** Task goal **
Only some lines are wanted. Transcribe, exactly, the lines below from the line with "- destruct a as [|x [|y a]]; [done| |]." up to and including the line with "Proof. induction a".

[[ Extracted information open ]]

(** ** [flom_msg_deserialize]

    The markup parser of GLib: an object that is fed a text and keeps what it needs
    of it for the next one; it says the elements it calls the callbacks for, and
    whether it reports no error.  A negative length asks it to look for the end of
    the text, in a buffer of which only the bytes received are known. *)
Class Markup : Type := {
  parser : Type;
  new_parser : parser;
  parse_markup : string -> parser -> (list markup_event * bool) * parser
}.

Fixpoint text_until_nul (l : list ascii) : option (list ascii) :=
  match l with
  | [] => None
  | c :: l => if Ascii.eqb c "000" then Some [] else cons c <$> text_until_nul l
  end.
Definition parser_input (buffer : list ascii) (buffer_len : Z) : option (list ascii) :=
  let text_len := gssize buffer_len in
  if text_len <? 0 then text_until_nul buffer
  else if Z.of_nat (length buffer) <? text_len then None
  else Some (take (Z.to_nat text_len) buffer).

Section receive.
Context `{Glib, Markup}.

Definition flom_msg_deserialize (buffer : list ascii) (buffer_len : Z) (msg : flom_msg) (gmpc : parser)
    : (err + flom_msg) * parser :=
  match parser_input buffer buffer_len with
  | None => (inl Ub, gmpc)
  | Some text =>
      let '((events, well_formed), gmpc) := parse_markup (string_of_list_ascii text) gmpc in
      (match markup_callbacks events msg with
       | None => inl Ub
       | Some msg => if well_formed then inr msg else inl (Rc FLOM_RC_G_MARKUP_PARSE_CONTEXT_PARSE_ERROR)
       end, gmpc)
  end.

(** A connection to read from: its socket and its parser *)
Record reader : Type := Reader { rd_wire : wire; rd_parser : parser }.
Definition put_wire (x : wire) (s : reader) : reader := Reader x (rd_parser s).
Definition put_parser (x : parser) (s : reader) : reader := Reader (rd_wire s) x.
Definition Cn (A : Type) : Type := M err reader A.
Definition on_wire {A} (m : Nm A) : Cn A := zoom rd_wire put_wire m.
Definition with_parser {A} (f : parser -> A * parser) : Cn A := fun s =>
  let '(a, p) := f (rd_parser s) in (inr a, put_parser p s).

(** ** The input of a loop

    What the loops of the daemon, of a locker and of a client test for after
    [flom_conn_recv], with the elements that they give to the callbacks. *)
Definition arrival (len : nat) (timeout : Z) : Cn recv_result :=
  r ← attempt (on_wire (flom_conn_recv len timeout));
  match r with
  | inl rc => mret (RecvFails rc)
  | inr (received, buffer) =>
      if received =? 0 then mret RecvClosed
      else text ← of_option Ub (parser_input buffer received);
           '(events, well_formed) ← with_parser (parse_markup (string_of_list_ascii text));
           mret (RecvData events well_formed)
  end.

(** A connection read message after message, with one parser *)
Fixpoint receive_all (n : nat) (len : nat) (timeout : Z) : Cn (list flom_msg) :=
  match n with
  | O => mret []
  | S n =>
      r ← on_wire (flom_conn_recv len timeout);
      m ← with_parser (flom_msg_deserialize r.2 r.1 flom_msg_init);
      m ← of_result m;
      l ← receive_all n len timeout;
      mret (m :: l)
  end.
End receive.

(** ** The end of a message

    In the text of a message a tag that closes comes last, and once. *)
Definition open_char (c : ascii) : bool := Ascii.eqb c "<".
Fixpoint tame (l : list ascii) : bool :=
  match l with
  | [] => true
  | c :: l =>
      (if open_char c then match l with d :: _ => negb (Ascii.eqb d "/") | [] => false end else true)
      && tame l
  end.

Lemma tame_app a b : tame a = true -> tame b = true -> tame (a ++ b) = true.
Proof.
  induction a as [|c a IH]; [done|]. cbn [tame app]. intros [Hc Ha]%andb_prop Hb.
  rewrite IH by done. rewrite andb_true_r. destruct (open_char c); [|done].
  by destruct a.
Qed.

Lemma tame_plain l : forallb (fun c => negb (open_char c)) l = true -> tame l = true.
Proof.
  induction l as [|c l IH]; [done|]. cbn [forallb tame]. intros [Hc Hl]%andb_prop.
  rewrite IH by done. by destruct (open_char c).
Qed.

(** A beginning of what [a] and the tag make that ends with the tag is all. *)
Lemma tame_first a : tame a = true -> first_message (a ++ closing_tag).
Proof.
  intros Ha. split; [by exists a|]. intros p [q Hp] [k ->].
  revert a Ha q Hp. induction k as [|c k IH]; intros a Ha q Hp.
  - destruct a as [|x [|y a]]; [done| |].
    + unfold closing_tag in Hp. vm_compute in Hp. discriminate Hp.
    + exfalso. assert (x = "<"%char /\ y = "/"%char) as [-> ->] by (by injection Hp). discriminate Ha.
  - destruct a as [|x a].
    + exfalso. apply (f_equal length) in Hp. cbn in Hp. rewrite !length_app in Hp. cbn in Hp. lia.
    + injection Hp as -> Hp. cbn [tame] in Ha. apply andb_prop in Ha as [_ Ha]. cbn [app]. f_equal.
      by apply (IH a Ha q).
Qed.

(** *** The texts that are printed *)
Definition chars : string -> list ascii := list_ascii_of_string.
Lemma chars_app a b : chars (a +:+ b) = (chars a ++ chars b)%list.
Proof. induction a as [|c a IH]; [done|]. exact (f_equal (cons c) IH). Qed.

[[ Extracted information closed ]]
[[ Extracted information open ]]

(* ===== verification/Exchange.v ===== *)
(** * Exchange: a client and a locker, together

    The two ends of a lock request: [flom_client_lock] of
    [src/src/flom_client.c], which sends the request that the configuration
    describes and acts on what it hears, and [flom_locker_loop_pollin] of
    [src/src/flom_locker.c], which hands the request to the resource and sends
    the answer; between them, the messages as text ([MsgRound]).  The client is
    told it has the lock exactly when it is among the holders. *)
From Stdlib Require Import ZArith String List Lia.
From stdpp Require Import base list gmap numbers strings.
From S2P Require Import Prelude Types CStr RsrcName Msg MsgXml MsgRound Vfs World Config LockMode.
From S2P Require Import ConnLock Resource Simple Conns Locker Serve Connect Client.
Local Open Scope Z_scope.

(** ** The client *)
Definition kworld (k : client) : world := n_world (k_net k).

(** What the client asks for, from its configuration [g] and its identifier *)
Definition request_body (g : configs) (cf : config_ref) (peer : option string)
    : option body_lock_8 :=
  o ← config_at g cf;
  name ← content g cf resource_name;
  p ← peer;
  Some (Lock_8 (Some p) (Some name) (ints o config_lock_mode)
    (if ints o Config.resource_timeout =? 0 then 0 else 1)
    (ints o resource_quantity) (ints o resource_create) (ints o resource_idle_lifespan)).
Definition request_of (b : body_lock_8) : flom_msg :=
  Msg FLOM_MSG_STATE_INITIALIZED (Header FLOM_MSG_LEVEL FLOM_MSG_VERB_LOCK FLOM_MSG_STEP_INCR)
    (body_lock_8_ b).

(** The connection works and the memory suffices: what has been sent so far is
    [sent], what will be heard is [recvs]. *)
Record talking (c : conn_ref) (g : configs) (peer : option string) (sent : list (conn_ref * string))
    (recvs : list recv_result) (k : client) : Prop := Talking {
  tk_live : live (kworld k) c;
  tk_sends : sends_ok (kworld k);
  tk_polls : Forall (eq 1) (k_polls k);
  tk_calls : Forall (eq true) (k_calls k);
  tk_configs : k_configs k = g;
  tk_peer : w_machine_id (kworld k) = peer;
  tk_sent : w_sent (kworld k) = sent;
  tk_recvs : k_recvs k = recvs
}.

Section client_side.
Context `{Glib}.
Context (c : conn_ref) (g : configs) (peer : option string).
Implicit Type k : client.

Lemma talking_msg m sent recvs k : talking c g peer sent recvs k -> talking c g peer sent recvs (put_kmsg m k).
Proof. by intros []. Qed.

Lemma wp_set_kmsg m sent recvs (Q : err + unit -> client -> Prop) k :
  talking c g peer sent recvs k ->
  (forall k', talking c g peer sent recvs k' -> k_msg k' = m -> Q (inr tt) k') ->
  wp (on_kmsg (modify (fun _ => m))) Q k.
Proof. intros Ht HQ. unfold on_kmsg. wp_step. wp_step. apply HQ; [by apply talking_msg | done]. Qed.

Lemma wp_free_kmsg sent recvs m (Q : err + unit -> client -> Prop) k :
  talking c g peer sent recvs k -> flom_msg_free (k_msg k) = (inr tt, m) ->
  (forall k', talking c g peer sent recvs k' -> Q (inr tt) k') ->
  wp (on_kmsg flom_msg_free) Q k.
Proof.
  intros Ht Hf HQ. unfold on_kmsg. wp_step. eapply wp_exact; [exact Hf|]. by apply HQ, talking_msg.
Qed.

[[ Extracted information closed ]]

** Response to this exercise **
  - destruct a as [|x [|y a]]; [done| |].
    + unfold closing_tag in Hp. vm_compute in Hp. discriminate Hp.
    + exfalso. assert (x = "<"%char /\ y = "/"%char) as [-> ->] by (by injection Hp). discriminate Ha.
  - destruct a as [|x a].
    + exfalso. apply (f_equal length) in Hp. cbn in Hp. rewrite !length_app in Hp. cbn in Hp. lia.
    + injection Hp as -> Hp. cbn [tame] in Ha. apply andb_prop in Ha as [_ Ha]. cbn [app]. f_equal.
      by apply (IH a Ha q).
Qed.

(** *** The texts that are printed *)
Definition chars : string -> list ascii := list_ascii_of_string.
Lemma chars_app a b : chars (a +:+ b) = (chars a ++ chars b)%list.
Proof. induction a as [|c a IH]; [done|]. exact (f_equal (cons c) IH). Qed.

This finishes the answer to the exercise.